The man they loved to hate
Richard III is one of Shakespeare's greatest villains - a real baddie who murdered lots of people - including members of his own family! Shakespeare's audiences loved to hate King Richard, so it's not surprising that actor Thomas Swann finds this role a bit difficult.

To do

In this video, King Richard is about to go into battle. As you watch, answer the question: how is he feeling about the fight - and why? 

Watch the video and complete the activity

Show transcript Hide transcript

It was a dark and stormy night. Thomas Swann is in his favourite pub, the Duck and Whistle. He's rehearsing the role of King Richard in Shakespeare's Richard III.

The King's name is a tower of strength... Hmmm. I could play it quietly: The King's name is a tower of strength... or angrily: The King's name is a tower of strength...

Here you go Mr Will, Mr Thomas, two more ales.

Will, how should I play this line? What is Richard's motivation here?

Thomas, Thomas, don't you understand? King Richard is about to go into battle. The opposing army has six or seven thousand men.

That's a lot of men!

Richard is not afraid. He has three times that number of soldiers.

Twenty thousand men - that's a big army!

Yes, but Richard has something more powerful than even the greatest army. He has his name: King Richard. That name makes him strong; powerful. It makes ordinary people fear and respect him.

So the name King Richard is as strong as a tower...

Exactly. Richard's enemies don't have that.

So this line needs strength and confidence.

Yes. This play is about power - and what people will do to get it. Let us rehearse. I am Norfolk, your general. Six or seven thousand is their utmost power.

Thomas Swann as Richard III
Why, our battalion trebles that account. Besides, the King's name is a tower of strength

Which they upon the adverse party want.

You have it! Well done! I'll drink to that. Another jug of ale! 

Here you are, sir.

We'll leave them there for now. In Richard III, or as I like to call it, the Mafia play, King Richard murdered everyone that stood between him and the absolute power that he wanted, including the Prince of Wales, his brother Clarence, Misters Rivers, Vaughn and Grey, Lord Hastings, King Edward IV's two young sons - and his own wife! Of course, these days, you don't have to kill your family to be described as a tower of strength - you just have to be strong, reliable, trustworthy, dependable and good in a crisis. Like footballer David Beckham, who said:

Clip 1
Alex Ferguson was like a father to me. He was a tower of strength.

Clip 2
My husband was a tower of strength when I had that operation - he really looked after me well.

Mr Will, a message from your wife. She says if you're not home in five minutes, don't bother coming home ever again.

The old ball and chain at it again, eh? Come on Will, have another beer!

Hmmm... To beer, or not to beer: that is the question.

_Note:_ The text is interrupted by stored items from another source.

(** A core that does not wait accesses one of its first-level caches; the directory sends
    any message, about a whole line, to a last-level cache.  An access includes all it does
    in the caches and in memory, up to the wait for the directory.  An epoch ends between
    two of these, with the periodic hooks, and the clocks of cores are set, as instructions
    take time. *)
Inductive step s : state → Prop :=
  | step_access c op s' : prevs cfg (cache_of cfg c) = [] → in_u64 (op_address op) →
      waiting s (m_core_id (cntlr_conf cfg c)) = None →
      processMemOpFromCore cfg c op s = Ok (tt, s') → step s s'
  | step_message fuel c sender msg s' : next_of cfg c = None → msg_ok k msg →
      handleMsgFromDramDirectory cfg fuel c sender msg s = Ok (tt, s') → step s s'
  | step_epoch us g : sys (shared s) < 2 ^ 64 - 1 →
      run_hooks HOOK_PERIODIC_INS (undo_cntlrs s) (shared s) = Ok (us, g) → step s (set_undo us g s)
  | step_clock clocks : step s (set_clocks clocks s).

(** ** The invariant of all reachable states *)

Context (Hpf : platform cfg geo k undo lv).

Section settled.
Context (LI : log_inv undo).

Lemma initial_settled s : initial s → LI (undo_cntlrs s) (shared s) → settled cfg geo k undo LI s.
Proof using Type.
  intros [Hc Hq Hpre Hw Hl Hlog] HLI. pose proof (log_wf_sys _ _ _ Hlog) as Hsys.
  assert (∀ m, lines_wf (geo m) (m_cache (masters s m)) ∧ ∀ t, line (m_cache (masters s m)) t = None) as Hcaches.
  { intros m. destruct (Hc m) as (ns & bs & fi & info & p & Eg & Hok & Hnew). rewrite Eg in Hok. rewrite Eg.
    by eapply new_cache_lines. }
  assert (∀ m t, lstate s m t = None) as Hnone.
  { intros m t. unfold lstate, cstate. by rewrite (proj2 (Hcaches m) t). }
  split; [split|].
  - split; [split|..]; [done| | | | |].
    + intros m. split; [apply Hcaches|]. intros t b. by rewrite (proj2 (Hcaches m) t).
    + intros m a b E. by rewrite (proj1 (Hq m)) in E.
    + intros m t st. by rewrite Hnone.
    + intros m t. rewrite Hnone. by intros [? [=]].
    + split_and!; [intros m; split; [by rewrite (proj2 (Hq m))|apply Hpre]|intros core w; by rewrite Hw|intros c; by rewrite Hl].
  - intros m. unfold evicting. by rewrite (proj1 (Hq m)).
  - intros t m p st _. by rewrite Hnone.
Qed.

King Richard is confident about going into battle, because he has a bigger army than his enemy, and, more importantly, his name - King Richard - makes him strong and powerful.

To do

Time for a game! Answer these questions to help Richard win the battle.

From the pub to the battlefield

5 Questions

Answer these questions to win your battle.

Congratulations you completed the Quiz
Excellent! Great job! Bad luck! You scored:
x / y

How many did you get right?
3-4 - You've won the battle! 
0-2 - Oh dear - stay and practise again with Thomas!


Before you go, can you remember who David Beckham described as a tower of strength? Click 'next activity' to check.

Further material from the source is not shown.